Everywhere you turn, there are signs of recovery from the destruction of Hurricane Irma, the Category 5 storm that raked across St. John and St. Thomas a year ago Thursday, essentially paraylzing the islands. Hurricane Maria, also Category 5, followed two weeks later, dumping torrential rains.
A key part of the recovery has come from a rare private-public partnership that, in some ways, has outpaced federal recovery efforts and could be replicated in future disasters, residents and leaders here said.
Groups such as Love City Strong (“Love City” is St. John’s nickname), Love for Love City Foundation, All Hands and Hearts/Smart Response and Bloomberg Philanthropies have poured millions of dollars and hours of sweat equity here and shared resources among themselves with the mutual goal of restoring the island’s homes and businesses.
The effort began with locals – business owners, chefs, out-of-work boat captains – who took the island’s recovery into their own hands in the chaotic days after Irma and has surged with the backing of some well-heeled part-time residents of the island, such as country music star Kenny Chesney and Thomas Secunda, Bloomberg co-founder and billionaire.
“The private sector has shown up on St. John and, in my opinion, really rewrote the playbook on disaster relief,” said Jeff Quinlan, a former bar owner and charter boat captain here who today leads Love for Love City.
Bloomberg mobilized experts on power restoration and other disaster consultants to work alongside island officials to expedite recovery. Flush with expertise, the U.S. Virgin Islands had 90% of its power restored by last Christmas.
Chesney has brought a national spotlight to St.
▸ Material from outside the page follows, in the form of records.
(** ** The states of a node *)

Section methods.
Context `{w : World} (cfg : NodeConfig).

(** The item of a worker. *)
Definition item_calm (n : Z) (i : WorkItem) : Prop :=
  submitted_with (w_task_id i) (payload (w_record i)) /\ ft_peer_id (w_token i) = node_id cfg /\
  0 <= epoch (w_token i) < n /\ float_ok (w_lease_exp i) = true.

Definition worker_calm (n : Z) (p : WorkerPhase) : Prop :=
  match p with WIdle => True | WClaimed i | WRunning i | WCommitted i _ => item_calm n i end.

Definition table_calm (n : Z) (ts : table) : Prop := forall k r, (k, r) ∈ ts -> record_calm n k r.

Definition audit_calm (n : Z) (p : ReclaimPhase) : Prop :=
  match p with
  | RIdle => True
  | RAudit _ live items => Forall (fun p => scalar_str p = true) live /\ table_calm n items
  end.

Record calm (n : Z) (st : NodeState) : Prop := {
  calm_wal : wal st = None;
  calm_clock : clock_between n (node_clock st);
  calm_keys : NoDup (tasks st).*1;
  calm_tasks : table_calm n (tasks st);
  calm_worker : worker_calm n (worker st);
  calm_audit : audit_calm n (reclaimer st);
  calm_detector : exists beats, at_readings w beats /\ failure_detector st = heard w beats;
  calm_loops : forall l e, (l, Crashed e) ∉ bg_tasks st;
  calm_outbox : Forall (fun pm => letter_calm n (sorted_message pm.2)) (outbox st);
}.

(** What a node needs of its surroundings: readings and leases that are finite, names that can be
    encoded, and a suspicion level for every history of heartbeats. *)
Record steady : Prop := {
  st_env : env_ok cfg;
  st_now : forall i, float_ok (now_at i) = true;
  st_peers : Forall (fun p => scalar_str p = true) (peers cfg);
  st_tasks : forall k p i, submitted_with k p ->
    scalar_str k = true /\ float_ok (fadd (now_at i) (task_lease_duration cfg p)) = true;
  st_detector : forall beats p i, at_readings w beats ->
    exists b, is_suspected p phi_threshold (now_at i) (heard w beats) = Ok b;
}.

Lemma item_calm_mono n n' i : n <= n' -> item_calm n i -> item_calm n' i.
Proof. intros Hn (? & ? & ? & ?). split_and!; [done|done|lia|lia|done]. Qed.

Lemma calm_mono n n' st : n <= n' -> calm n st -> calm n' st.
Proof.
  intros Hn []. split; try done.
  - by eapply clock_between_mono.
  - intros k r Hin. by eapply record_calm_mono; [|eauto].
  - destruct (worker st); try done; by eapply item_calm_mono.
  - destruct (reclaimer st); [done|]. destruct calm_audit0 as [? Ht]. split; [done|]. intros k r Hin.
    by eapply record_calm_mono; [|eauto].
  - eapply Forall_impl; [done|]. intros pm. by apply letter_calm_mono.
Qed.

Lemma calm_frame n st st' :
  (wal st', node_clock st', tasks st', worker st', reclaimer st', failure_detector st', bg_tasks st', outbox st') =
  (wal st, node_clock st, tasks st, worker st, reclaimer st, failure_detector st, bg_tasks st, outbox st) ->
  calm n st -> calm n st'.
Proof. intros [= E1 E2 E3 E4 E5 E6 E7 E8] []. split; by rewrite ?E1, ?E2, ?E3, ?E4, ?E5, ?E6, ?E7, ?E8. Qed.

Context (Hst : steady).

(** Computations that raise nothing: those that leave the counters below [n], and those that count once. *)
Abbreviation quiet n := (keeps (calm n) (calm n) never).
Abbreviation rises n := (keeps (calm n) (calm (n + 1)) never).

Lemma quiet_rises {A} n (m : M A) post : quiet n m post -> rises n m post.
Proof. intros Hm. eapply keeps_weaken; [exact Hm|done| |done]. intros st. apply calm_mono. lia. Qed.

(** A computation that returns. *)
Lemma quiet_runs {A} n (m : M A) (post : A -> Prop) :
  (forall st, calm n st -> runs m st (fun a st' => calm n st' /\ post a)) -> quiet n m post.
Proof. intros Hm st Hs. destruct (Hm st Hs) as (a & st' & -> & ?). done. Qed.

Lemma quiet_frame n f :
  (forall st, (wal (f st), node_clock (f st), tasks (f st), worker (f st), reclaimer (f st), failure_detector (f st), bg_tasks (f st), outbox (f st)) =
    (wal st, node_clock st, tasks st, worker st, reclaimer st, failure_detector st, bg_tasks st, outbox st)) ->
  quiet n (modify f) any.
Proof. intros Hf. apply keeps_modify. intros st. by apply calm_frame. Qed.

Lemma quiet_read {A} n (f : nat -> A) (post : A -> Prop) :
  (forall i, post (f i)) -> quiet n (fun st => (Ok (f (ticks st)), tick st)) post.
Proof. intros Hf st Hs. split; [by apply (calm_frame n st)|done]. Qed.

Lemma quiet_incr n name : quiet n (incr name) any.
Proof. by apply quiet_frame. Qed.

Definition reading (x : float) : Prop := float_ok x = true /\ exists i, x = now_at i.

Lemma quiet_now n : quiet n clock_now reading.
Proof. apply quiet_read. intros i. split; [apply Hst|by exists i]. Qed.

Lemma quiet_any {A} n (f : NodeState -> A) : quiet n (gets f) any.
Proof. by apply keeps_gets. Qed.

Lemma quiet_clock n : quiet n (gets node_clock) (clock_between n).
Proof. apply keeps_gets. by intros st []. Qed.

Lemma quiet_tasks n : quiet n (gets tasks) (fun ts => NoDup ts.*1 /\ table_calm n ts).
Proof. apply keeps_gets. by intros st []. Qed.

Lemma rises_bump n : 1 <= n -> rises n (bump_clock cfg) any.
Proof.
  intros Hn. apply keeps_modify. intros st Hs. destruct (calm_mono n (n + 1) st ltac:(lia) Hs). split; try done.
  cbn. apply clock_between_increment; [done|apply Hst|apply Hs].
Qed.

Lemma quiet_store n k r : record_calm n k r -> quiet n (store_task k r) any.
Proof.
  intros Hr. apply keeps_modify. intros st []. split; try done; cbn; [by apply dict_set_NoDup|].
  intros k' r' [[= -> ->]|Hin]%dict_set_elem; auto.
Qed.

Lemma quiet_set_worker n p : worker_calm n p -> quiet n (modify (set_worker p)) any.
Proof. intros Hp. apply keeps_modify. intros st []. by split. Qed.

Lemma quiet_set_reclaimer n p : audit_calm n p -> quiet n (modify (set_reclaimer p)) any.
Proof. intros Hp. apply keeps_modify. intros st []. by split. Qed.

Lemma quiet_merge_clock n c :
  clock_between n c -> quiet n (modify (fun st => set_clock (vc_merge (node_clock st) c) st)) any.
Proof. intros Hc. apply keeps_modify. intros st []. split; try done. by apply clock_between_merge. Qed.

Lemma quiet_sends n m ps : letter_calm n (sorted_message m) -> quiet n (for_each (fun p => send p m) ps) any.
Proof.
  intros Hm. apply keeps_for_each, Forall_forall. intros p _. apply keeps_modify. intros st []. split; try done. cbn.
  apply Forall_app. split; [done|by constructor].
Qed.

Lemma quiet_send n p m : letter_calm n (sorted_message m) -> quiet n (send p m) any.
Proof. intros Hm. apply keeps_modify. intros st []. split; try done. cbn. apply Forall_app. split; [done|by constructor]. Qed.

Lemma quiet_enqueue n k p : quiet n (enqueue k p) any.
Proof.
  apply (keeps_catch (calm n) (calm n) (fun e st => e = QueueFull /\ calm n st)).
  - eapply keeps_bind; [by apply (keeps_gets _ _ any)|]. intros q _.
    unfold put_nowait. destruct (full q); [by intros st Hs|]. apply (keeps_bind _ (calm n) _ _ _ any); [by eapply keeps_ok|].
    intros q' _. eapply (keeps_then _ (calm n)); apply keeps_modify; intros st; by apply (calm_frame n).
  - intros e He. apply (keeps_weaken (calm n) (calm n) _ _ _ any); [by apply keeps_ret| |done..]. by intros st [_ ?].
  - intros e st He [-> _]. by cbn in He.
Qed.

Lemma quiet_requeue n k r : quiet n (requeue_pending k r) any.
Proof. eapply keeps_bind; [apply quiet_any|]. intros qi _. apply keeps_when. intros _. apply quiet_enqueue. Qed.

Lemma quiet_wal_append n r : quiet n (wal_append r) any.
Proof. intros st Hs. unfold wal_append, nbind, gets. by rewrite (calm_wal n st Hs). Qed.

Lemma quiet_seal n k r : n <= 2 ^ 63 -> record_calm n k r -> quiet n (seal_record cfg r) (record_calm n k).
Proof.
  intros Hn Hr. apply quiet_runs. intros st Hs.
  eapply runs_weaken; [apply seal_runs; [apply Hst|by eapply record_calm_text]|].
  intros r' st' (-> & Hc & Ht & _). split; [done|]. by eapply record_calm_same.
Qed.

Lemma quiet_signed n mt p : scalar_str mt = true -> json_ok (JObj p) = true ->
  quiet n (signed_message cfg mt p) (fun m => msg_type m = mt /\ msg_payload m = p /\ is_ok (message_bytes (sorted_message m)) = true).
Proof.
  intros Hmt Hp. apply quiet_runs. intros st Hs. eapply runs_weaken; [by apply signed_message_runs; [apply Hst|..]|].
  intros m st' ((ts & t & Hm & _) & -> & Hb). destruct (signed_inv _ _ _ _ _ Hm) as (_ & _ & _ & _ & Hp' & Hmt' & _).
  split; [by apply (calm_frame n st)|by split_and!].
Qed.

Lemma quiet_gossip n (ts : table) (k : Message -> M ()) :
  n <= 2 ^ 63 -> NoDup ts.*1 -> table_calm n ts -> (forall m, letter_calm n (sorted_message m) -> quiet n (k m) any) ->
  quiet n (nbind (signed_message cfg (str "gossip") [(str "tasks", JObj ((fun kv => (kv.1, JObj (to_dict kv.2))) <$> ts))]) k) any.
Proof.
  intros Hn Hnd Hts Hk. eapply keeps_bind; [apply quiet_signed; [done|]|].
  - apply json_ok_fields; [apply NoDup_singleton|]. intros ? ? [= -> ->]%list_elem_of_singleton. split; [done|].
    apply json_ok_fields; [by rewrite <- list_fmap_compose|]. intros k0 v Hin.
    apply list_elem_of_fmap in Hin as ([k' r] & [= -> ->] & Hin). specialize (Hts k' r Hin). split.
    + by apply (st_tasks Hst _ _ 0%nat (rc_payload _ _ _ Hts)).
    + apply to_dict_json_ok. by eapply record_calm_text.
  - intros m (_ & Hp & Hb). apply Hk. by eapply gossip_calm.
Qed.

Lemma quiet_broadcast n k r : n <= 2 ^ 63 -> record_calm n k r -> quiet n (broadcast_task_update cfg k r) any.
Proof.
  intros Hn Hr. eapply keeps_bind; [by apply (quiet_seal n k)|]. intros r' Hr'.
  eapply keeps_then; [by apply quiet_store|]. eapply keeps_then; [apply quiet_wal_append|].
  apply (quiet_gossip n [(k, r')]); [done|apply NoDup_singleton|by intros ? ? [= -> ->]%list_elem_of_singleton|].
  intros m. apply quiet_sends.
Qed.

Lemma quiet_suspected n p : quiet n (suspected p) any.
Proof.
  intros st Hs. destruct (calm_detector n st Hs) as (beats & Hb & Ed).
  destruct (st_detector Hst beats p (ticks st) Hb) as [b Es].
  unfold suspected, clock_now, nbind, gets, lift. cbn [tick upd2 failure_detector]. rewrite Ed, Es.
  split; [by apply (calm_frame n st)|done].
Qed.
John’s recovery and is donating the proceeds of his latest album, “Song for the Saints,” to its rebuilding.
Last month, Bill Clinton visited the island to praise the efforts of the groups and announce a donation of solar panels from the Clinton Foundation. The former president was hosted by Secunda and Bloomberg.
“We’re a facilitator,” Secunda said. “We’re using our ability to convene and fund and bring in experts and tools from the States, but we’re empowering the local people that live there to do this.”
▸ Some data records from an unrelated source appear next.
Section crypto_facts.
Context `{Ed25519Laws}.

Lemma verify_all_ok ring rs : Forall (fun r => verify_task_signature r ring = Ok true) rs -> verify_all ring rs = Ok ().
Proof. induction 1 as [|r rs Hr _ IH]; cbn [verify_all]; [done|]. by rewrite Hr. Qed.

(** The benchmark runs to its end whenever the counter advances in every phase: every signature it makes
    is verified, and every forged record is rejected. *)
Theorem crypto_benchmark_completes (keypair : PrivateKey) (keygen_iterations records : nat) (perf : nat -> float) :
  Z.of_nat records <= 2 ^ 62 -> nonzero (Z_to_float (Z.of_nat records)) -> advances perf 5 ->
  exists report, run_crypto_benchmarks keypair keygen_iterations records perf = Ok report /\
    rejected_count report = Z.of_nat records.
Proof.
  intros Hn Hz Hperf. unfold run_crypto_benchmarks.
  assert (len (make_bench_record <$> List.seq 0 records) = Z.of_nat records) as Hlen
    by (unfold len; by rewrite length_fmap, length_seq).
  destruct (rate_ok (Z.of_nat keygen_iterations) perf 5 0 0 1 Hperf ltac:(lia) eq_refl eq_refl) as [x0 ->]. cbn [rbind].
  destruct (map_result_ok canonical_task_bytes (fun _ _ => True) (make_bench_record <$> List.seq 0 records)) as (bs & -> & _).
  { eapply Forall_impl; [by apply bench_texts|]. intros r Hr. destruct (canonical_bytes_ok r Hr) as [b Hb]. eauto. }
  cbn [rbind]. destruct (rate_ok (len (make_bench_record <$> List.seq 0 records)) perf 5 1 2 3 Hperf ltac:(lia) eq_refl eq_refl) as [x1 ->]. cbn [rbind].
  rewrite (py_div_ok _ _ (Hperf 1%nat ltac:(lia))). cbn [rbind]. rewrite Hlen, py_div_ok by done. cbn [rbind].
  set (ring := [(str "node-signer", public_key keypair)]).
  destruct (map_result_ok (fun r => sign_task keypair r (str "node-signer")) (fun _ r' => verify_task_signature r' ring = Ok true)
    (make_bench_record <$> List.seq 0 records)) as (rs & -> & Hrs).
  { eapply Forall_impl; [by apply bench_texts|]. intros r Hr.
    destruct (sign_task_authorized keypair r (str "node-signer") ring Hr eq_refl eq_refl) as (r' & Hs & _ & Hv & _). eauto. }
  assert (len rs = Z.of_nat records) as Hl by (rewrite <- Hlen; unfold len; by rewrite (Forall2_length _ _ _ Hrs)).
  cbn [rbind]. destruct (rate_ok (len rs) perf 5 2 4 5 Hperf ltac:(lia) eq_refl eq_refl) as [x2 ->]. cbn [rbind].
  change (add_peer _ _ []) with (@Ok PeerKeyRing ring). cbn [rbind]. rewrite verify_all_ok.
  2: { clear -Hrs. by induction Hrs; constructor. }
  cbn [rbind]. destruct (rate_ok (len rs) perf 5 3 6 7 Hperf ltac:(lia) eq_refl eq_refl) as [x3 ->]. cbn [rbind].
  rewrite count_tampered. cbn [rbind]. assert (len (tampered <$> rs) = len rs) as Ht by (unfold len; by rewrite length_fmap).
  rewrite Ht, Z.eqb_refl. cbn [negb raise_if rbind]. destruct (rate_ok (len rs) perf 5 4 8 9 Hperf ltac:(lia) eq_refl eq_refl) as [x4 ->]. cbn [rbind].
  eexists. split; [reflexivity|exact Hl].
Qed.
End crypto_facts.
The twin punches of Irma and Maria left much of the U.S. Virgin Islands – St. John, St. Thomas and St. Croix – essentially cut off from the rest of the U.S. Hospitals on St. Thomas and St. Croix were severely damaged, and St. John’s sole clinic was condemned and later closed. The storms damaged or destroyed 85% of the islands’ 56,000 homes and caused three deaths.
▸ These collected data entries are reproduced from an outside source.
(* ===== verification/Turnaround.v ===== *)
(** * The benchmarks of task execution ([bench/latency.py], [bench/throughput.py])

    A node that is given the tasks of the benchmark one by one and is polled until each is finished, and
    nodes that are given their shares of the tasks and then execute them.  While a benchmark sleeps, the
    worker of a node takes its turns; the other loops of the node send messages and leave its table
    alone, since the nodes know no key but their own.  Printing is left out. *)

From Stdlib Require Import ZArith NArith Lia.
From S2P Require Import Prelude PyFloat Text Json JsonFacts Security Consensus Crypto Lattice Heapq Queue.
From S2P Require Import Wal Metrics Failure Message Encodable LogSize SimNetwork Tcp Sha256 FloatText PyText Node NodeFacts NodeTheorems.
From S2P Require Import NodeScenarios Mesh Worker Drain AntiEntropy Provenance Bench Benches Batch.
Open Scope Z_scope.
Open Scope node_scope.

(** [payload.upper()] *)
Definition upper_byte (b : byte) : byte := if (97 <=? byte_Z b) && (byte_Z b <=? 122) then Z_byte (byte_Z b - 32) else b.
Definition bytes_upper (p : list byte) : list byte := upper_byte <$> p.

(** The handlers of both benchmarks. *)
Definition upper_handler (k : pystr) (p : list byte) : HandlerOutcome := HReturn (bytes_upper p).

Section models.
Context `{Ed25519} `{MathLib} `{UnicodeDB}.

(** ** [latency.py] *)

(** The node that is measured, [n1]. *)
Definition latency_node (math_log2 : float -> float) (env_lease : option pystr) (generated : PrivateKey) : result (NodeConfig * NodeState) :=
  node_init math_log2 (str "p1") [str "p2"] true (Some (decimal_float false 5 0)) env_lease 1000 20 None generated [] default_security 10000.

(** A node of the throughput benchmark. *)
Definition throughput_node (math_log2 : float -> float) (env_lease : option pystr) (generated : PrivateKey) (num_peers j : nat) : result (NodeConfig * NodeState) :=
  node_init math_log2 (numbered "peer-" j) (bench_node_ids num_peers) true (Some (decimal_float false 5 0)) env_lease 10000 500 None generated []
    default_security 10000.

Context `{World} (cfg : NodeConfig).

(** The polling loop: [true] when it has seen the task finished, at most [fuel] polls. *)
Fixpoint wait_terminal (fuel : nat) (tid : pystr) : M bool :=
  match fuel with
  | O => nret false
  | S f =>
      let* rec := gets (get_task tid) in
      match rec with
      | Some r => if is_terminal (state r) then nret true else iteration cfg upper_handler ;;* wait_terminal f tid
      | None => iteration cfg upper_handler ;;* wait_terminal f tid
      end
  end.

Definition latency_us (t0 t1 : float) : float := fmul (fsub t1 t0) (decimal_float false 1 6).

(** The loop over the tasks; [None] when a polling loop has not ended within [polls]. *)
Fixpoint latency_tasks (polls : nat) (perf : nat -> float) (is_ : list nat) (hist : LogLinearHistogram) : M (option LogLinearHistogram) :=
  match is_ with
  | [] => nret (Some hist)
  | i :: rest =>
      submit_task cfg (numbered "t-lat-" i) (data "data-" i) 0 ;;*
      let* finished := wait_terminal polls (numbered "t-lat-" i) in
      if finished then
        let* hist' := lift (record (latency_us (perf (2 * i)%nat) (perf (2 * i + 1)%nat)) hist) in
        latency_tasks polls perf rest hist'
      else nret None
  end.

(** [run_latency_benchmark], between the start and the stop of the nodes. *)
Definition run_latency_benchmark (math_log2 : float -> float) (polls num_tasks : nat) (perf : nat -> float) : M (option LogLinearHistogram) :=
  let* hist := lift (histogram_init math_log2 7 (decimal_float false 1 9)) in
  latency_tasks polls perf (List.seq 0 num_tasks) hist.

(** ** [throughput.py] *)

(** Task [i] goes to node [i % num_peers]. *)
Definition throughput_share (num_peers num_tasks j : nat) : list nat := filter (fun i => (i mod num_peers)%nat = j) (List.seq 0 num_tasks).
The Federal Emergency Management Agency approved more than $1.8 billion in disaster assistance for the three islands combined, including $82.6 million in individual and household assistance grants to more than 20,000 households, said Eric Adams, a FEMA spokesman based in St. Thomas.
Much of that money has either not reached residents or, in many cases, was not enough to fix homes ravaged by the storm, residents and volunteers said.
Money from the Community Disaster Loan program, a FEMA-distributed fund that island officials hoped to use to rebuild hospitals and schools, has been slow to reach the island because the Trump administration has placed unexpected stipulations on the money, said Stacey Plaskett, the Virgin Islands’ representative in Congress.
The U.S. territory has received more than $240 million of the $306 million fund, according to a FEMA spokesperson.
“That’s where the real struggle is right now,” Plaskett said.